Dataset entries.
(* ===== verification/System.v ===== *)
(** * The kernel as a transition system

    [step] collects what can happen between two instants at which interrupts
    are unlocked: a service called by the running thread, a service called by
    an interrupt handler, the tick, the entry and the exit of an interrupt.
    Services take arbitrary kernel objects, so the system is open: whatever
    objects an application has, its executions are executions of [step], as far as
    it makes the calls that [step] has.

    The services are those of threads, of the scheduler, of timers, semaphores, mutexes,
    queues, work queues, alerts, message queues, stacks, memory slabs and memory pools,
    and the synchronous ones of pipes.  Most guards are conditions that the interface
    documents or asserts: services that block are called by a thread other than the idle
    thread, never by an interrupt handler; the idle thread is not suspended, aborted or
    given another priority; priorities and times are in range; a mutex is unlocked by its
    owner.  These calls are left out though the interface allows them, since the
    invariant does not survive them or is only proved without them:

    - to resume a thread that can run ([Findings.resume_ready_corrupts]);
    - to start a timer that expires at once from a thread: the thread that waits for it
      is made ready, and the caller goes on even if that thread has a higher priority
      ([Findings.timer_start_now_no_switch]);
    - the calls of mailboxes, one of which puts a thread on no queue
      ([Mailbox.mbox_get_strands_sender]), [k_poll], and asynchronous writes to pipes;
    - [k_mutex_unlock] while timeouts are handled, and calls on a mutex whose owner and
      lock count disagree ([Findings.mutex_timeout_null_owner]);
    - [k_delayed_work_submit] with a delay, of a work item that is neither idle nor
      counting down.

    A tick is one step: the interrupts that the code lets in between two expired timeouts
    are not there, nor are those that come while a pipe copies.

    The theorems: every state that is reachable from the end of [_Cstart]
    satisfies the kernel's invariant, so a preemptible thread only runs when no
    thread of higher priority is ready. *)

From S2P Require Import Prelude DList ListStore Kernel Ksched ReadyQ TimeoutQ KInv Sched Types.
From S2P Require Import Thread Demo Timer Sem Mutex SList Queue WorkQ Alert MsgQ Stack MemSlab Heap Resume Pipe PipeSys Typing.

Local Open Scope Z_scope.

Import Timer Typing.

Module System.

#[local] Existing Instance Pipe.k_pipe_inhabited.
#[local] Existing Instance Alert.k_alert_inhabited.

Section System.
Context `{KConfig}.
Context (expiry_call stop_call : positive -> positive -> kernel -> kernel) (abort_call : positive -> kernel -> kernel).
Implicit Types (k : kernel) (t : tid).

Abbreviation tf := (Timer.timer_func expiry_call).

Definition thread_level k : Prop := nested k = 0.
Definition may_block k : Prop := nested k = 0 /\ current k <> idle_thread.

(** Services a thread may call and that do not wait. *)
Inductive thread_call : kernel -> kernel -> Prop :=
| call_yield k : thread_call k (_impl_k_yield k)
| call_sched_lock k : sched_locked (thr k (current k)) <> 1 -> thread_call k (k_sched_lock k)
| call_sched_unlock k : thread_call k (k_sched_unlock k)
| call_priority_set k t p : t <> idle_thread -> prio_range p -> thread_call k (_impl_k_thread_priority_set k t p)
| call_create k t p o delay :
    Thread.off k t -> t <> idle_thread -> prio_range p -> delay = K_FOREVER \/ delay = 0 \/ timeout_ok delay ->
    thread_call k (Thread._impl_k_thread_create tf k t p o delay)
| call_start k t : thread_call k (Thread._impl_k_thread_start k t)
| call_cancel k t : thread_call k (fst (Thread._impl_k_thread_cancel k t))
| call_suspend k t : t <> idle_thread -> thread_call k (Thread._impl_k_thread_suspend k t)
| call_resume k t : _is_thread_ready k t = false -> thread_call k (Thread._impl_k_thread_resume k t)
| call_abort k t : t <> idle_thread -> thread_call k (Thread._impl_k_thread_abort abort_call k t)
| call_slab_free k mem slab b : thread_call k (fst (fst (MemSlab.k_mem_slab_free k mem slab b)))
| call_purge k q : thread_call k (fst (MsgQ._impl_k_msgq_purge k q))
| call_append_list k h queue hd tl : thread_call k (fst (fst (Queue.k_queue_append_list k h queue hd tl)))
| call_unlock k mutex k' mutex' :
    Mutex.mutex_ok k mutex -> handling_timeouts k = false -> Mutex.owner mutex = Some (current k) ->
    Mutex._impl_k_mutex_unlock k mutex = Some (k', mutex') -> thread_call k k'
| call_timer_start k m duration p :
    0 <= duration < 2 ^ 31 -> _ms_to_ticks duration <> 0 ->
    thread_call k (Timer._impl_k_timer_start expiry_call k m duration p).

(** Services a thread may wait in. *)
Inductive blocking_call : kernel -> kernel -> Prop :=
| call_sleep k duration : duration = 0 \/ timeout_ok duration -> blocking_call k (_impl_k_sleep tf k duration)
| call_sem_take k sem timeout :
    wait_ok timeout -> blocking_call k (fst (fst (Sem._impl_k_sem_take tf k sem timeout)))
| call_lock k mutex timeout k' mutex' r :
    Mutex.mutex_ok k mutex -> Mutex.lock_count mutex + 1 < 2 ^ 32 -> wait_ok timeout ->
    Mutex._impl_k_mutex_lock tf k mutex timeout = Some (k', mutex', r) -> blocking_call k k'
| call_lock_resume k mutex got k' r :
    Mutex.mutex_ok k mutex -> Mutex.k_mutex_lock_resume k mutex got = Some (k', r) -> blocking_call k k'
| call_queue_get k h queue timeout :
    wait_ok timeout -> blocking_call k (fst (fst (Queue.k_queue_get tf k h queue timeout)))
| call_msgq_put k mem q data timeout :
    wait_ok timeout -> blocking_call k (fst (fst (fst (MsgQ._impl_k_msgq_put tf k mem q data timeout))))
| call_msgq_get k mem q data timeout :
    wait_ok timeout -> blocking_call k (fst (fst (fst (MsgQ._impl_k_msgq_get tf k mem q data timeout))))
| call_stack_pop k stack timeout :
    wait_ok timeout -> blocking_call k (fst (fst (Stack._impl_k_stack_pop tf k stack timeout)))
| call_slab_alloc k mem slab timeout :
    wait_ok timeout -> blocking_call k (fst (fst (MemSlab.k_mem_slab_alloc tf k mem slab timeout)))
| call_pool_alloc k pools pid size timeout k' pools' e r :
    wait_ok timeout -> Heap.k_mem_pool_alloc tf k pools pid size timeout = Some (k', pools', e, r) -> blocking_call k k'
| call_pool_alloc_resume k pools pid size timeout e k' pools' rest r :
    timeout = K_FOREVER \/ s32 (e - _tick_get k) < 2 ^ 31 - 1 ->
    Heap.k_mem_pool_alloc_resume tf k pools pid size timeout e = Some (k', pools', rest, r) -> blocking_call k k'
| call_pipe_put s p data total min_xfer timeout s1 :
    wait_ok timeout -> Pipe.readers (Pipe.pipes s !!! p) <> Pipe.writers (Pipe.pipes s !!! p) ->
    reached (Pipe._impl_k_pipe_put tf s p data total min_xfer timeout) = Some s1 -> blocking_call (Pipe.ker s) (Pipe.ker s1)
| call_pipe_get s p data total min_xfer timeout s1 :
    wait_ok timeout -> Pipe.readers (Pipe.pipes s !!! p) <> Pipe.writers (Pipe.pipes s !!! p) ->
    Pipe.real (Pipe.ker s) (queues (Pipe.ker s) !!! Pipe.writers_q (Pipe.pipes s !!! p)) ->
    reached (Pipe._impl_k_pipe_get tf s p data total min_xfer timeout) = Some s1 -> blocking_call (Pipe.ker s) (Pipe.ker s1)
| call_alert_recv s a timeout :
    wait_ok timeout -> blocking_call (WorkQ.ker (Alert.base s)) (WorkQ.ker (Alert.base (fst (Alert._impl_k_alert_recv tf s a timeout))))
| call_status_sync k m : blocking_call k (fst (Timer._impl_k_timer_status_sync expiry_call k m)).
...
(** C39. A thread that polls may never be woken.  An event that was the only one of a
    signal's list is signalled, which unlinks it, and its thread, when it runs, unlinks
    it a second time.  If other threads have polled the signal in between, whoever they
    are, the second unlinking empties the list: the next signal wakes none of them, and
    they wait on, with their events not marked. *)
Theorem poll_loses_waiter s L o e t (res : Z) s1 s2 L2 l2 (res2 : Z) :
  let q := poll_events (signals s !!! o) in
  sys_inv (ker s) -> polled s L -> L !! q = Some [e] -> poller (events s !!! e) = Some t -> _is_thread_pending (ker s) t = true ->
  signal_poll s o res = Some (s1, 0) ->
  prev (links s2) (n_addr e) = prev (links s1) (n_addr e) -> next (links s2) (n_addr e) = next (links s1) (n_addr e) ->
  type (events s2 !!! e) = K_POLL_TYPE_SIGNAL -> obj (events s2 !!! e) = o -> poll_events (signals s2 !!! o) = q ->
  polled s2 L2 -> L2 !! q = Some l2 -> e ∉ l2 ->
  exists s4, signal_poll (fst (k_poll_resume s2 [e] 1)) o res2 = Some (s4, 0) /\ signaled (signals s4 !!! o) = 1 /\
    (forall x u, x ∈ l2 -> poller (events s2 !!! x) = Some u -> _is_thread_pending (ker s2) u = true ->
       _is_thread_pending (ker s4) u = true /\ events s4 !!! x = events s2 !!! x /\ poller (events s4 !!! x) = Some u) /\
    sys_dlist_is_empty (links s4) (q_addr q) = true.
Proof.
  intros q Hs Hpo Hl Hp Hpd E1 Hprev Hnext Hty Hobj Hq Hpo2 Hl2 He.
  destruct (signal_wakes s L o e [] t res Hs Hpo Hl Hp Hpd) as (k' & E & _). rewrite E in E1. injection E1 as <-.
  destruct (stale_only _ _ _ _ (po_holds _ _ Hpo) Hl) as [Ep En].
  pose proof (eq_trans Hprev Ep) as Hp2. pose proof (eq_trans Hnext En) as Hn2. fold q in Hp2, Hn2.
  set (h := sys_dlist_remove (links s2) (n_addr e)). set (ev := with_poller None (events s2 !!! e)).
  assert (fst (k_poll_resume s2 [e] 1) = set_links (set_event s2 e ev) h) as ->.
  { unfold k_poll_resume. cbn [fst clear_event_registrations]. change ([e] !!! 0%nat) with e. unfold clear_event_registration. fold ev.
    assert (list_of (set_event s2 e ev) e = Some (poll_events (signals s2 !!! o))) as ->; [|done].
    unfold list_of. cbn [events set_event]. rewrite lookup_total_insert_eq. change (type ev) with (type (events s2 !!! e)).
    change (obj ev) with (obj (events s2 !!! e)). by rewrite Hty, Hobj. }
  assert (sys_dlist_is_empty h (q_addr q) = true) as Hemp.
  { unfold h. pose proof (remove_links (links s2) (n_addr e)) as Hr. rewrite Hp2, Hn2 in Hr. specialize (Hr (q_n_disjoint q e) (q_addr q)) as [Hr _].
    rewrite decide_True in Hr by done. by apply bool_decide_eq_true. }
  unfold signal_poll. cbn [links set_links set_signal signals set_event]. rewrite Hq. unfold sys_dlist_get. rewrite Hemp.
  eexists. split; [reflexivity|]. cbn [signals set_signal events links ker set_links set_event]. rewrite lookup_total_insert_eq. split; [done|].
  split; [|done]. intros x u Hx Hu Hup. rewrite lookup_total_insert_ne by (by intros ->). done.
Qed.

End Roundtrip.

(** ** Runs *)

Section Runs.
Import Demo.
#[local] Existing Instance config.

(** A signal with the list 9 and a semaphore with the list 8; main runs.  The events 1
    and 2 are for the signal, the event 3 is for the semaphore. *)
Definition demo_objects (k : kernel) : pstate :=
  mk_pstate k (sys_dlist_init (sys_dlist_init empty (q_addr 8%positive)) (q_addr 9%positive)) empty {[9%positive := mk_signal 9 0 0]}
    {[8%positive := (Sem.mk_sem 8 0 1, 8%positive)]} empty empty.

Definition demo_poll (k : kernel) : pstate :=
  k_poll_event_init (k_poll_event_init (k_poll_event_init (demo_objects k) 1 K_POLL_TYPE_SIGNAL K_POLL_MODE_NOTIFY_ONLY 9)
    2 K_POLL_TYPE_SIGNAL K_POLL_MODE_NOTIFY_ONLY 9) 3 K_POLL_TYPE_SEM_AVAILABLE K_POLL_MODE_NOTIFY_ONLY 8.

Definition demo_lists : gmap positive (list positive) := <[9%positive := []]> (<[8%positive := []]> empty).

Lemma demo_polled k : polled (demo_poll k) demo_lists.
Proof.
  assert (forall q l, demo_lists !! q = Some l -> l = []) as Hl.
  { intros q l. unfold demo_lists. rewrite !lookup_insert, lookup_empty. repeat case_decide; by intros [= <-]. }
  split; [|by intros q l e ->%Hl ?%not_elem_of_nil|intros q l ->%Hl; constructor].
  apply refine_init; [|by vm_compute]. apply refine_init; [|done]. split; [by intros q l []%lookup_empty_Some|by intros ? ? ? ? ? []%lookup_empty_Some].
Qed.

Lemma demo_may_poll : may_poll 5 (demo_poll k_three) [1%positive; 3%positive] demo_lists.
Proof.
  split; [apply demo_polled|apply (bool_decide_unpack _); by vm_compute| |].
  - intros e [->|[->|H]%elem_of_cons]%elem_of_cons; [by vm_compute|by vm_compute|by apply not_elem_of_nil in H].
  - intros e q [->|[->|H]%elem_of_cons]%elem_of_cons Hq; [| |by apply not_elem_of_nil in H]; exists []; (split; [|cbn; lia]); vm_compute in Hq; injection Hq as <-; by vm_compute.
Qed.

AIM OF THE TASK. Copy out each line of the entries that holds "Hnext".

RESPONSE TO THE EXERCISE.
  intros q Hs Hpo Hl Hp Hpd E1 Hprev Hnext Hty Hobj Hq Hpo2 Hl2 He.
  pose proof (eq_trans Hprev Ep) as Hp2. pose proof (eq_trans Hnext En) as Hn2. fold q in Hp2, Hn2.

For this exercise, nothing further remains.